Getting physical with Productivity

Estimated reading time: 4 minutes ( save for later )
A few weeks ago I created a physical Kanban board for managing my life. It turned out to be pretty awesome so I decided to share my thoughts about its positive impact that make day-to-day task management more engaging.
I was sick of most of the digital self management tools promising to make my life easier — bullshit. It’s always the same: I start using an app, add items to my lists, check things I’ve done until my list is empty. Sooner or later I forget about it or I quit using it because I just don’t like the UX and spending that much time in an unfriendly environment.
There are very few wonderful projects that approach this problem well ( e.g. [1]— they encourage you and provide a very user-friendly experience — a great environment to stay and keep doing), but I wanted to try something completely new. So I went to the next stationary store, bought a big sheet of paper, some markers and a pack of colored sticky notes, and eventually built my own physical Kanban board — here is what it looks like:
Each sticky note represents a task, the colors are for task categorization (e.g. I chose pink for tasks I want to make daily habits of hence they are more abstract, yellow is mostly professional life related stuff), the columns represent the current status.
It’s also interesting if you look at it from a data visualization perspective and think of introducing more data dimensions or creative data organization techniques (e.g. stacking/queueing tasks etc…), but this could be a whole blog post on its own (let me know if you want to hear more about it though! ;-) )
So here are some of the effects I’ve observed while working with it for the last few weeks:

Stronger Connection

Creating and updating tasks/the board is physical work. Sticking the notes onto the board and moving them around is certainly a lot more fun than ticking a checkbox or dragging something with your mouse. Physical interaction creates a stronger connection to your tasks. Also, research has shown physical notes (e.g. writing) result in more brain activity than typing. [2]

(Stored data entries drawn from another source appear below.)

(* ===== verification/Runtime.v ===== *)
(** * What runs a program's futures

    A program of [tokio] as the scenarios use it: the futures a task awaits are polled until they are
    ready, the rest of the world moves between two polls ([tick]), timers expire and cancellation
    tokens fire (class [Runtime]).  The peer of the crate [proto_test_peer], which can be told to
    answer late, and what is relied on of it and of the engine's futures ([RuntimeLaws],
    [EchoLaws]). *)

From S2P Require Import Prelude Text Bytes Contract Metadata Interceptors Intercepted InterceptedSpec Channel Endpoint EgressBuilder Retry RetrySteady Polling Cancellation AsyncClient Peer Fixtures Stack Host Wire.
From Stdlib Require Import NArith Lia Strings.Byte.
From stdpp Require Import base tactics strings option list.

Open Scope N_scope.

Class Runtime (W : Type) := {
  (** What happens between two polls of a task. *)
  tick : W -> W;
  (** Whether a timer set to an instant is ready. *)
  expired : N -> W -> bool;
  (** [CancellationToken]. *)
  Token : Type;
  token_new : eff W Token;
  token_cancel : Token -> eff W unit;
  token_cancelled : Token -> W -> bool;
}.

(** [RunningPeer] and [Say] of [proto_test_peer]. *)
Class EchoPeers (W : Type) := {
  EchoPeer : Type;
  echo_start : eff W EchoPeer;
  echo_endpoint : EchoPeer -> string;
  get_in_flight : EchoPeer -> W -> N;
  (** The encoding of a [Say]: its text, the status to fail with and the milliseconds to sleep. *)
  say : string -> N -> N -> list byte;
}.
(* ===== verification/Examples.v ===== *)
(** * The examples of the breaker and of the bearer crate

    [breaker-spi/examples/grpc_breaker.rs]: a client from a configuration, inside a breaker that
    opens on a peer that is down.  [auth-bearer-spi/examples/auth_bearer.rs]: a chain with the bearer
    interceptor run over a call that is not sent.  (The two retry examples are in [Flaky].) *)

From S2P Require Import Prelude Text Bytes Contract Metadata Interceptors Bearer Channel Endpoint EgressBuilder F64 RetryConfig BreakerConfig Breaker Resilience Peer Fixtures Flaky Host Scenarios.
From Stdlib Require Import NArith Lia Strings.Byte.
From stdpp Require Import base tactics strings option list.

(** ** A breaker around a peer that is down *)

Section grpc_breaker.
Context `{Contract} `{MethodPaths} `{TransportOptions} {W T : Type}.
Context `{!Engine W T} `{!LoadbalancerSvc W} `{!Host W} `{!BreakerTransition W} (ct : ClientType W T).
Context (fs_read : string -> eff W (Result (list byte) string)).
Context (call_error_to_string : CallError -> string) (is_open : BreakerState -> bool).

(** [StatusCode::Unavailable.get_code()]. *)
Definition UNAVAILABLE_CODE : N := 14.

(** [config_builder(endpoint).allow_plaintext().build()]. *)
Definition breaker_channel (endpoint : string) : Result GrpcChannelConfig string :=
  ChannelBuilder.build (fold_left ChannelBuilder.set
    [ChannelBuilder.WithEndpoint endpoint; ChannelBuilder.AllowPlaintext] channel_config_builder).

(** The closure [call]. *)
Definition breaker_call {V} (c : Client V) :=
  send c "example.Service/Method" (bytes_of "hi") (from_secs 1) metadata_default.

Definition is_unavailable_status {R} (r : Result R CallError) : bool :=
  match r with Err (Status _ Unavailable _ _ _) => true | _ => false end.

(** [for attempt in 1..=n]. *)
Fixpoint failing_attempts {V} (n : nat) (c : Client V) : may_panic V unit BoxError :=
  match n with
  | O => pure_result (Ok tt)
  | Datatypes.S n =>
      let* result := breaker_call c in
      let* _ := assert_that (is_unavailable_status result) in
      failing_attempts n c
  end.

(** What [main] does with the guarded client. *)
Definition breaker_calls (upstream : Server) (c : Client (BreakerNode BreakerState * W)) :
    may_panic (BreakerNode BreakerState * W) unit BoxError :=
  let count := fun s => count_requests upstream (snd s) in
  let* _ := failing_attempts 2 c in
  let* state := no_panic (let! s := observe_state in ret (Ok s)) in
  let* _ := assert_that (is_open state) in
  let* before := look count in
  let* result := breaker_call c in
  let* after := look count in
  let* _ := assert_that (is_unavailable_transport result) in
  assert_that (Nat.eqb before after).

(** [main] of [grpc_breaker.rs]. *)
Definition grpc_breaker_main : may_panic W unit BoxError :=
  let* upstream := server_start (ReplyStatus (decimal UNAVAILABLE_CODE) (Some "upstream is down"%string) None) in
  let* config := pure_result (map_err FromText (breaker_channel (server_endpoint upstream))) in
  let* c := (let! built := from_config ct fs_read call_error_to_string config in
             ret (map_err FromChannel <$> built)) in
  let* policy := pure_result (map_err FromBreaker (BreakerConfig.try_new true 2 30 1)) in
  let* (c, node) := pure_result (map_err FromBreaker (breaker_build policy c)) in
  with_state node (breaker_calls upstream c).
End grpc_breaker.

(** ** A bearer token on a call *)

(** [str::strip_prefix]. *)
Definition strip_prefix (s p : string) : option string :=
  if String.prefix p s then Some (drop_bytes (str_len p) s) else None.

(** [s.split(c).count()]. *)
Fixpoint split_count (c : Ascii.ascii) (s : string) : nat :=
  match s with
  | EmptyString => 1
  | String a s => if decide (a = c) then Datatypes.S (split_count c s) else split_count c s
  end.

Section auth_bearer.
Context `{Contract} `{MethodPaths} `{Jwt} {W : Type} (system_time : eff W (option N)).

Definition bearer_policy : Result BearerEgressConfig BoxError :=
  let? secret := map_err (fun e => FromText (bearer_error_to_string e))
                   (hs256 (bytes_of "an-example-secret-of-32-bytes!!!")) in
  map_err FromText (ConfigBuilder.build (fold_left ConfigBuilder.set
    [ConfigBuilder.Secret secret; ConfigBuilder.Issuer "svc-a"; ConfigBuilder.Audience "svc-b";
     ConfigBuilder.Subject "svc-a-client"; ConfigBuilder.LifetimeSeconds 60] bearer_config_builder)).

Definition bearer_fixture : OutboundCallFixture :=
  fixture_with_metadata
    (fixture_with_timeout (fixture_create "/example.Service/Method") (Some (from_secs 3)))
    metadata_default.

(** [chain.run_before(&mut call)?], and the call as it is left. *)
Definition run_chain (chain : StdGrpcEgressInterceptorChain) (call : OutboundCallFixture) :
    may_panic W OutboundCallFixture BoxError := fun w =>
  let '(r, (call, w)) := run_before chain OutboundCallFixture (call, w) in
  (Some (map_err FromCall (rmap (fun _ => call) r)), w).

(** [main] of [auth_bearer.rs]. *)
Definition auth_bearer_main : may_panic W unit BoxError :=
  let* config := pure_result bearer_policy in
  let chain := push chain_build (bearer_build system_time (bearer_factory config)) in
  let* call := run_chain chain bearer_fixture in
  let* header := pure_result (match header_values call AUTHORIZATION_HEADER with
    | [header] => Ok header
    | _ => Err (FromText "the interceptor did not add exactly one authorization header")
    end) in
  let* token := pure_result (ok_or (strip_prefix header "Bearer ")
    (FromText "the authorization header is not a bearer token")) in
  assert_that (Nat.eqb (split_count (Ascii.ascii_of_N 46) token) 3).
End auth_bearer.

(** ** The bearer example runs to its end *)

Lemma strip_prefix_app p s : strip_prefix (p +:+ s) p = Some s.
Proof. unfold strip_prefix. by rewrite Text.prefix_app, drop_bytes_app. Qed.

(** Whatever the clock says, as long as it says a time, and whatever the signer makes, as long as its
    tokens have three parts and can be a header: one header is added, and it holds the token. *)
Theorem auth_bearer_completes `{HC : Contract} `{HM : !MetadataLaws} `{HP : MethodPaths} `{HJ : Jwt} {W}
    (system_time : eff W (option N)) (now : N) (w w' : W) :
  built metadata_default -> values metadata_default AUTHORIZATION_HEADER = [] ->
  system_time w = (Some now, w') ->
  (forall claims key, exists token, jwt_encode HS256 claims key = Ok token /\
     split_count (Ascii.ascii_of_N 46) token = 3%nat /\
     valid AUTHORIZATION_HEADER ("Bearer " +:+ token) = true) ->
  auth_bearer_main system_time w = (Some (Ok tt), w').
Proof.
  intros Hb Hv Hnow Hjwt. unfold auth_bearer_main.
  set (config := bearer_config (bearer_secret (Hs256 (bytes_of "an-example-secret-of-32-bytes!!!")))
    "svc-a" "svc-b" "svc-a-client" 60).
  assert (bearer_policy = Ok config) as -> by reflexivity.
  destruct (Hjwt (claims_at config now) (from_secret (bytes_of "an-example-secret-of-32-bytes!!!")))
    as (token & Et & Hparts & Hvalid).
  assert (sound bearer_fixture) as Hsound by exact Hb.
  assert (header_values bearer_fixture AUTHORIZATION_HEADER = []) as Hnone.
  { cbn. unfold fixture_header_values. cbn. rewrite built_values by eauto using valid_valid_key.
    exact Hv. }
  destruct (add_header_ok bearer_fixture AUTHORIZATION_HEADER _ Hsound Hvalid)
    as (c & Ec & _ & _ & _ & Hc).
  assert (has_header bearer_fixture AUTHORIZATION_HEADER = false) as Hh.
  { destruct (has_header bearer_fixture AUTHORIZATION_HEADER) eqn:E; [|done].
    apply has_header_values in E. by rewrite Hnone in E. }
  specialize (Hc AUTHORIZATION_HEADER (valid_valid_key _ _ Hvalid)).
  rewrite Hnone, decide_True in Hc by done.
  assert (run_chain (push chain_build (bearer_build system_time (bearer_factory config)))
      bearer_fixture w = (Some (Ok c), w')) as Er.
  { unfold run_chain. cbn [run_before std_chain push chain_build app std_run_before before_call
      bearer_build factory_config BearerEgressInterceptor]. unfold bindr, bind, ret, bearer_before_call. rewrite Hh.
    unfold sign_token, bind, ret. rewrite Hnow. cbn [ok_or rbind].
    change (signing_key config) with
      (Ok (HS256, from_secret (bytes_of "an-example-secret-of-32-bytes!!!")) : Result _ BearerAuthError).
    cbn [rbind]. rewrite Et. cbn [map_err]. unfold add_header_to. by rewrite Ec. }
  unfold bindp at 1, bind, pure_result, ret. unfold bindp at 1, bind. rewrite Er.
  unfold bindp at 1, bind. rewrite Hc. cbn [app].
  unfold bindp, bind. rewrite strip_prefix_app. cbn [ok_or]. by rewrite Hparts.
Qed.

#[local] Existing Instance list_contract.

(** A signer for the example. *)
#[local] Instance dotted_jwt : Jwt := {|
  EncodingKey := list byte;
  from_secret k := k;
  from_rsa_pem k := Ok k;
  jwt_encode _ claims _ := Ok ("e30." +:+ decimal (exp claims) +:+ ".c2ln")%string;
|}.

#[local] Instance every_path : MethodPaths := {|
  PathError := unit;
  method_path_create := Ok;
|}.

Lemma decimal_no_dots n rest :
  split_count (Ascii.ascii_of_N 46) (decimal n +:+ rest) = split_count (Ascii.ascii_of_N 46) rest.
Proof.
  assert (Forall (fun c => c <> Ascii.ascii_of_N 46) (String.list_ascii_of_string (decimal n))) as HF.
  { rewrite decimal_chars. eapply Forall_impl; [apply (decimal_fuel_digits 20 n)|].
    intros c [Hc _] ->. by apply Hc. }
  induction (decimal n) as [|c s IH]; [done|]. apply Forall_cons in HF as [Hc HF].
  change (split_count (Ascii.ascii_of_N 46) (String c s +:+ rest)) with
    (if decide (c = Ascii.ascii_of_N 46) then Datatypes.S (split_count (Ascii.ascii_of_N 46) (s +:+ rest))
     else split_count (Ascii.ascii_of_N 46) (s +:+ rest)).
  rewrite decide_False by done. by apply IH.
Qed.

Lemma auth_bearer_completes_witness :
  auth_bearer_main (fun t : nat => (Some 1000%N, Datatypes.S t)) 0%nat = (Some (Ok tt), 1%nat).
Proof.
  refine (auth_bearer_completes _ 1000%N 0%nat 1%nat _ _ _ _).
  - by repeat split.
  - reflexivity.
  - reflexivity.
  - intros claims key. eexists. split; [reflexivity|]. split; [|reflexivity].
    change (split_count (Ascii.ascii_of_N 46) ("e30." +:+ decimal (exp claims) +:+ ".c2ln"))
      with (Datatypes.S (split_count (Ascii.ascii_of_N 46) (decimal (exp claims) +:+ ".c2ln"))).
    by rewrite decimal_no_dots.
Defined.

This was a serious problem I had with task management software. It all required to either open a website or a software to see your tasks, which is a barrier and as a result I more often forgot to update task status digitally.
kanban board omnipresence

– my view from my standing table.

With the physical Kanban board in your work environment there is simply no barrier, it’s always there.

You can see current task states and manipulate them instantly. It also helps you to fully embrace your tasks internally and enables you to keep track of the big picture.

More Rewarding

Moving a task to the last column (done) feels great! And due to your board’s omnipresence seeing what you’ve already done motivates you to get even more tasks done.


When you build your own Kanban board you have full control about how it should look like – that’s a point I really like. Make it awesome, put stickers on it, color it blue, draw a picture around it, whatever you like. As long as it’s something you can be proud of, something that just makes you feel good when you look at it.

marlene kanban boardA personalized board a friend of mine made. Guess what, she’s into music ;-)

I observed that the physical effort I put in building it has also motivated me to use it regularly and that was exactly the effect I wanted to achieve :-)


The physical Kanban board works great for me, I’ve reduced wasted time, and I’m more motivated to finish tasks. I observed those effects for myself but I’m in no way a scientist (at least in the field of psychology) so the effects probably were just subjective.

In the end we all have to find things that work for ourselves. If typical digital task management works for you nicely: great, continue! But if you’re in the same position as I was, I recommend giving alternative organization techniques a try. Even if it’s not the right thing for you, it certainly is a lot of fun. So if you decide to build a personalized physical board yourself, let me know I’d love to see it! If you have any questions, don’t hesitate to ask.


[1] Waterglass -the productivity app for business owners and founders

[2] The University of Stavanger. “Better learning through handwriting.” ScienceDaily. ScienceDaily, 24 January 2011.